Gain on sale of mortgage loans also include loan origination fee income. In
general, these fees are affected by numerous factors including the volume
and mix of loans produced and sold, loan pricing decisions, interest rate
volatility and the direction of interest rates.
Loan servicing fee income increased $158,000 over the prior year, as the
Company's loan servicing portfolio has a higher balance for the 1998 period
as a result of assets purchased in December of 1997. However, the
Company's loan servicing portfolio balance is decreasing (the second
quarter of 1998 as compared to the first quarter of 1998) as borrowers
refinance to take advantage of decreasing borrowing rates. The Company
expects loan servicing fee income to continue to decrease for the balance
of the fiscal year.
Total loan volume in the Company's production units is summarized below.
(Dollar amounts in thousands) Three Months Ended October 31,
- ---------------------------------- ---------------------------
1998 1997
----------- ------------
Retail $ 87,287 $ 922
Wholesale Prime 308,350 71,467
Wholesale Sub-Prime 22,231 51,575
--------- ---------
Total Loan Volume $417,868 $123,964
======== =========
The factors which affect the relative volume of production among the
Company's units include the price competitiveness of each unit's product
offerings, the level of mortgage lending activity in each unit's market,
the success of each unit's sales and marketing efforts and the operational
level of loan processing efficiency achieved. The incremental volume of the
Company's Mical unit since its acquisition in the current fiscal year
contributed Several factors contributed to the increase in volume.

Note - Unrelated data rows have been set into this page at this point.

Definition RecordRecoveryAbsent (expected : RecoveryExecution) (actor : string) (at_ : Z) : M unit :=
  reject_if (x_DispatchStage expected != "SEND_CONFIRMED") ErrStateConflict;;
  ObservePostSend expected (mkPostSendObservation (x_SessionID expected) "" "" false true false)
    actor "" at_.

(** ** Startup classification *)
Definition ClassifyInterruptedRestore (operationID actor : string) (at_ : Z) : M unit :=
  reject_if ((operationID == "") || (actor == "")) ErrStateConflict;;
  at_ ← now_if_zero at_;
  with_tx (
    o ← no_rows ErrOperationNotFound
          (query_row (fun d => find (fun o => ro_OperationID o == operationID) (pair_restore_operations d)));
    if ((ro_Stage o == RestoreConfirmedStage) && (ro_ResolutionState o == RestoreInFlight))
       || ((ro_Stage o == RestoreRequestedStage) && (ro_ResolutionState o == RestoreOutcomeUnknown))
    then rollback tt
    else
      reject_if ((ro_Stage o != RestoreRequestedStage) || (ro_ResolutionState o != RestoreInFlight))
        ErrStateConflict;;
      operationCASResult (exec_n (update_restores
        (fun x => (ro_OperationID x == operationID) && (ro_PairID x == ro_PairID o)
                  && (ro_SessionID x == ro_SessionID o)
                  && (ro_ExpectedGeneration x == ro_ExpectedGeneration o)
                  && (ro_Stage x == RestoreRequestedStage) && (ro_ResolutionState x == RestoreInFlight)
                  && (ro_Version x =? ro_Version o)%Z)
        (fun x => x <| ro_ResolutionState := RestoreOutcomeUnknown |>
                    <| ro_Version := (ro_Version x + 1)%Z |>)));;
      operationCASResult (exec_n (update_sessions
        (session_tuple (ro_PairID o) (ro_SessionID o) (ro_ExpectedGeneration o))
        (fun w => w <| ws_QuarantineState := QuarantineQuarantined |> <| ws_UpdatedAt := at_ |>)));;
      exec_n (fun d => update_attempts
        (fun a => (a_SessionID a == Some (ro_SessionID o))
                  && (a_TerminalGeneration a == Some (ro_ExpectedGeneration o))
                  && task_in_pair d (a_TaskID a) (ro_PairID o))
        (fun a => a <| a_QuarantineState := QuarantineQuarantined |>) d);;
      id ← newAuditEventID;
      appendAuditEventTx (pair_event id AuditPairRestoreOutcomeUnknown at_ (ro_PairID o) actor
        ["operation_id" ↦ VStr operationID; "stage" ↦ VStr "RESTORE_REQUESTED";
         "old_resolution" ↦ VStr "IN_FLIGHT"; "new_resolution" ↦ VStr "RESTORE_OUTCOME_UNKNOWN";
         "session_id" ↦ VStr (ro_SessionID o);
         "expected_generation" ↦ VStr (ro_ExpectedGeneration o);
         "source" ↦ VStr "STARTUP_RECOVERY_SWEEP"]);;
      commit tt).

(Complete) The Company intends to increase its loan production volumes
except in it's government (VA/FHA) offerings where it plans to decrease
those volumes in the short term while reviewing operations related to those
offerings. (??)
Interest income increased $1.3 million to $2.2 million for the quarter
ended October 31, 1998 due to the incremental interest earned at Mical. The
Company earns interest on, and incurs interest expense to carry, mortgage
loans held in inventory. Although the Company expects interest rates to
remain stable, interest income is expected to decrease as it decreases the
time loans are carried in inventory. While interest income may decline,
the proceeds from the sale of the loan will be received more timely and can
be used to service debt and reduce interest expense.
In connection with mortgage loan servicing activities, the Company
segregates escrow and custodial funds in a separate trust account and
excludes this balance of $12.1 million at October 31, 1998 and $16.0
million at April 30, 1998 from the Company's assets on the accompanying
balance sheet.
Retail broker fee revenue increased significantly, from 45,000 in the
second quarter of 1997 to $907,000 for the second quarter of 1998 quarter.

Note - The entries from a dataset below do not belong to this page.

(* ===== verification/Clearance.v ===== *)
(** * Clearance: clearance_transactions.go and the administrative part of
    stop_transactions.go

    The two human decisions of the quarantine protocol: the acceptance of an
    unproven stop's risk ([AcceptStopAdministrativeRisk]) and the release of a
    pair's quarantine against evidence for every lineage
    ([ClearQuarantineWithEvidence], D6). *)

From S2P Require Import Prelude.
From S2P Require Import Domain.
From S2P Require Import GoLib.
From S2P Require Import Db.
From S2P Require Import Tx.
From S2P Require Import Scrub.
From S2P Require Import AuditLog.
From S2P Require Import TaskStore.
From S2P Require Import Lifecycle.
From S2P Require Import StopStore.
From S2P Require Import RestoreStore.

Inductive ClearanceBasis : Type :=
| ClearancePhysical | ClearanceAbsenceAdministrative | ClearanceRiskAdministrative
| ClearanceBasisOther (raw : string).
#[export] Instance ClearanceBasis_eq_dec : EqDecision ClearanceBasis.
Proof. solve_decision. Defined.
Definition ClearanceBasis_string (b : ClearanceBasis) : string :=
  match b with
  | ClearancePhysical => "CLASS_A_PHYSICAL"
  | ClearanceAbsenceAdministrative => "CLASS_B_ABSENCE_ADMINISTRATIVE"
  | ClearanceRiskAdministrative => "CLASS_C_RISK_ADMINISTRATIVE"
  | ClearanceBasisOther raw => raw
  end.

Record LineageClearance := mkLineageClearance {
  lc_AttemptID : string; lc_SessionID : string; lc_TerminalGeneration : string;
  lc_Basis : ClearanceBasis; lc_StopOperationID : string; lc_Evidence : string }.

Record QuarantineClearance := mkQuarantineClearance {
  qc_PairID : string; qc_RestoreOperationID : string; qc_Principal : string; qc_At : Z;
  qc_Session : LineageClearance; qc_Attempts : list LineageClearance }.

(** The lineage of each quarantined attempt, by attempt id. *)
Abbreviation lineages := (list (string * (string * string))) (only parsing).
Definition find_lineage (id : string) (l : lineages) : option (string * string) :=
  option_map snd (find (fun kv => fst kv == id) l).

Record AdministrativeStopDecision := mkAdministrativeStopDecision {
  as_StopOperationID : string; as_PairID : string; as_SessionID : string;
  as_TerminalGeneration : string; as_Purpose : StopPurpose; as_AttemptID : string;
  as_RestoreOperationID : string; as_ExpectedStage : StopStage;
  as_ExpectedResolution : StopResolutionState; as_Principal : string; as_AuthorityScope : string;
  as_Reason : string; as_EvidenceReferences : list string; as_Lineages : list LineageClearance;
  as_At : Z }.

Definition sameStrings (a b : list string) : bool := a == b.

(** ** Accepted events read back *)
Record stopAcceptance := mkstopAcceptance {
  sa_Principal : string; sa_Scope : string; sa_Reason : string; sa_Class : string;
  sa_SessionID : string; sa_Generation : string; sa_RestoreID : string; sa_OldResolution : string;
  sa_Evidence : list string }.

(** Decoding of a JSON value into a Go [string] and a [[]string]: an absent
    or null value leaves the zero value, another kind is an error. *)
Definition decode_string (v : option value) : option string :=
  match v with None | Some VNull => Some "" | Some (VStr s) => Some s | _ => None end.
Definition decode_strings (v : option value) : option (list string) :=
  match v with
  | None | Some VNull => Some []
  | Some (VList l) => mapM (fun x => decode_string (Some x)) l
  | _ => None
  end.

Section Clearance.
Context {L : GoLib}.

Definition decode_acceptance (raw : string) : option (string * stopAcceptance) :=
  m ← json_Unmarshal raw;
  let field k := decode_string (map_lookup k m) in
  attempt ← field "attempt_id"; principal ← field "principal"; scope ← field "authority_scope";
  reason ← field "reason"; class ← field "class"; session ← field "session_id";
  generation ← field "terminal_generation"; restoreID ← field "restore_operation_id";
  old ← field "old_resolution"; evidence ← decode_strings (map_lookup "evidence_references" m);
  Some (attempt, mkstopAcceptance principal scope reason class session generation restoreID old evidence).

Fixpoint collect_acceptances (l : list AuditRow) (acc : list (string * stopAcceptance))
    : res (list (string * stopAcceptance)) :=
  match l with
  | [] => Ok acc
  | e :: rest =>
      match decode_acceptance (e_details_json e) with
      | None => Err ErrJSON
      | Some (attempt, v) =>
          if existsb (fun kv => fst kv == attempt) acc then Err ErrStateConflict
          else collect_acceptances rest ((attempt, v) :: acc)
      end
  end.
Definition stopAcceptanceEventsTx (stopID : string) : M (list (string * stopAcceptance)) :=
  query_res (fun d => collect_acceptances
    (select (fun e => (e_event_type e == AuditAdministrativeRiskAccepted)
                      && json_is (e_details_json e) "stop_operation_id" stopID) (audit_events d)) []).

(** Exactly one acceptance of the lineage by the principal. *)
Definition acceptedLineageTx (stopID pairID principal session generation attempt class restoreID : string)
    (d : DB) : bool :=
  (affected (fun e =>
     let j := e_details_json e in
     (e_event_type e == AuditAdministrativeRiskAccepted) && (e_pair_id e == Some pairID)
     && (e_actor e == principal) && json_is j "stop_operation_id" stopID
     && json_is j "session_id" session && json_is j "terminal_generation" generation
     && json_is j "attempt_id" attempt && json_is j "class" class
     && json_is j "restore_operation_id" restoreID
     && json_is j "authority_scope" "STOP_ADMINISTRATIVE_RECONCILIATION") (audit_events d) =? 1)%nat.

(** ** AcceptStopAdministrativeRisk *)
Definition decision_class (a : AdministrativeStopDecision) : string :=
  if (as_ExpectedResolution a == StopResolutionTargetAbsent) && (as_ExpectedStage a == StopTargetAbsent)
  then "CLASS_B" else "CLASS_C".

(** A replay must name the lineages already accepted, unchanged. *)
Fixpoint check_replay (a : AdministrativeStopDecision) (prior : list (string * stopAcceptance))
    (seen : list string) (l : list LineageClearance) : bool :=
  match l with
  | [] => true
  | x :: rest =>
      negb (in_list (lc_AttemptID x) seen)
      && match find (fun kv => fst kv == lc_AttemptID x) prior with
         | None => false
         | Some (_, v) =>
             (sa_Principal v == as_Principal a) && (sa_Scope v == as_AuthorityScope a)
             && (sa_Reason v == as_Reason a) && (sa_Class v == decision_class a)
             && (sa_SessionID v == lc_SessionID x) && (sa_Generation v == lc_TerminalGeneration x)
             && (sa_RestoreID v == as_RestoreOperationID a)
             && (sa_OldResolution v == StopResolutionState_string (as_ExpectedResolution a))
             && sameStrings (sa_Evidence v) (as_EvidenceReferences a)
         end
      && check_replay a prior (lc_AttemptID x :: seen) rest
  end.

Definition lineage_key (x : LineageClearance) : string :=
  if lc_AttemptID x == "" then "@session" else lc_AttemptID x.

(** The quarantined session of the pair, or a quarantined attempt in it. *)
Definition check_lineage_row (pairID : string) (x : LineageClearance) : M unit :=
  if lc_AttemptID x == "" then
    w ← query_row (find_session pairID);
    reject_if ((ws_SessionID w != lc_SessionID x) || (ws_TerminalGeneration w != lc_TerminalGeneration x)
               || (ws_QuarantineState w != QuarantineQuarantined)) ErrAttemptLineageMismatch
  else
    a ← query_row (fun d => find (fun a => (a_AttemptID a == lc_AttemptID x)
                                           && task_in_pair d (a_TaskID a) pairID) (task_attempts d));
    reject_if (is_null (a_SessionID a) || is_null (a_TerminalGeneration a)) ErrScan;;
    reject_if ((a_SessionID a != Some (lc_SessionID x))
               || (a_TerminalGeneration a != Some (lc_TerminalGeneration x))
               || (a_QuarantineState a != QuarantineQuarantined)) ErrAttemptLineageMismatch.

Fixpoint check_decision_lineages (a : AdministrativeStopDecision) (stop : StopOperation)
    (seen : list string) (l : list LineageClearance) : M unit :=
  match l with
  | [] => mret tt
  | x :: rest =>
      reject_if (in_list (lineage_key x) seen || (lc_SessionID x == "") || (lc_TerminalGeneration x == "")
                 || (lc_SessionID x != as_SessionID a)) ErrAttemptLineageMismatch;;
      reject_if ((decision_class a == "CLASS_B")
                 && ((lc_SessionID x != so_SessionID stop)
                     || (lc_TerminalGeneration x != so_TerminalGeneration stop)
                     || ((lc_AttemptID x != "") && (lc_AttemptID x != valueOrEmpty (so_AttemptID stop)))))
        ErrAttemptLineageMismatch;;
      check_lineage_row (as_PairID a) x;;
      check_decision_lineages a stop (lineage_key x :: seen) rest
  end.

(** [SELECT task_id,contract_id FROM task_attempts]; empty for the session. *)
Definition attempt_links (attemptID : string) : M (string * string) :=
  if attemptID == "" then mret (""%string, ""%string)
  else a ← query_row (find_attempt attemptID); mret (a_TaskID a, a_ContractID a).

Fixpoint accept_lineages (a : AdministrativeStopDecision) (newResolution : StopResolutionState)
    (l : list LineageClearance) : M unit :=
  match l with
  | [] => mret tt
  | x :: rest =>
      id ← newAuditEventID;
      links ← attempt_links (lc_AttemptID x);
      appendAuditEventTx (audit_event id AuditAdministrativeRiskAccepted (as_At a) (as_PairID a)
        (fst links) (snd links) (lc_AttemptID x) (as_Principal a)
        ["stop_operation_id" ↦ VStr (as_StopOperationID a);
         "purpose" ↦ VStr (StopPurpose_string (as_Purpose a));
         "session_id" ↦ VStr (lc_SessionID x); "terminal_generation" ↦ VStr (lc_TerminalGeneration x);
         "attempt_id" ↦ VStr (lc_AttemptID x); "principal" ↦ VStr (as_Principal a);
         "authority_scope" ↦ VStr (as_AuthorityScope a); "reason" ↦ VStr (as_Reason a);
         "evidence_references" ↦ VList (map VStr (as_EvidenceReferences a));
         "old_resolution" ↦ VStr (StopResolutionState_string (as_ExpectedResolution a));
         "new_resolution" ↦ VStr (StopResolutionState_string newResolution);
         "restore_operation_id" ↦ VStr (as_RestoreOperationID a);
         "class" ↦ VStr (decision_class a)]);;
      accept_lineages a newResolution rest
  end.

Definition absence_audited (stopID pairID : string) (d : DB) : bool :=
  existsb (fun e => (e_event_type e == AuditStopOperationTargetAbsent) && (e_pair_id e == Some pairID)
                    && json_is (e_details_json e) "stop_operation_id" stopID) (audit_events d).

(** Owner and state of the restore a stop is linked to. *)
Definition check_restore_principal (restoreID pairID principal : string) : M unit :=
  o ← query_row (fun d => find (fun o => (ro_OperationID o == restoreID) && (ro_PairID o == pairID))
                            (pair_restore_operations d));
  match ro_RecoveryPrincipal o with
  | None => throw ErrScan
  | Some owner =>
      reject_if ((owner != principal) || (ro_ResolutionState o != RestoreCleanupClaimed)) ErrStateConflict
  end.

(** The stop a decision names, at the stage it expects. *)
Definition decided_stop (a : AdministrativeStopDecision) (o : StopOperation) : bool :=
  (so_OperationID o == as_StopOperationID a) && (so_PairID o == as_PairID a)
  && (so_SessionID o == as_SessionID a) && (so_TerminalGeneration o == as_TerminalGeneration a)
  && (so_Purpose o == as_Purpose a) && (so_Stage o == as_ExpectedStage a).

The increase was generated by the Company's start up retail unit
Interloan.com.
Of the total $6.7 million increase in expenses in 1998 over the 1997
corresponding quarter, interest expense increases accounted for $2.9
million. Of this amount, $1.3 million was incurred at Mical. The remaining
increase of $1.6 million was due primarily to the amortization of debenture
discount and debt issuance expenses, but partly due to interest expense
associated with increased warehouse credit line balances. Although the
debt discount is now fully amortized, the Company's interest rates and
other borrowing terms became less favorable (beginning in October) as a
result of the default interest rate imposed by its warehouse lenders. The
Company expects that interest expense will continue to remain high in the
third quarter of 1998 then return to more favorable terms when its
warehouse relationship and events of default are cured.
<PAGE> 15
Compensation and related employee expenses increased $2.6 million. $1.6
million was incremental expense incurred at Mical and the balance reflects
the Company's strategy of expanding and enhancing its revenue base.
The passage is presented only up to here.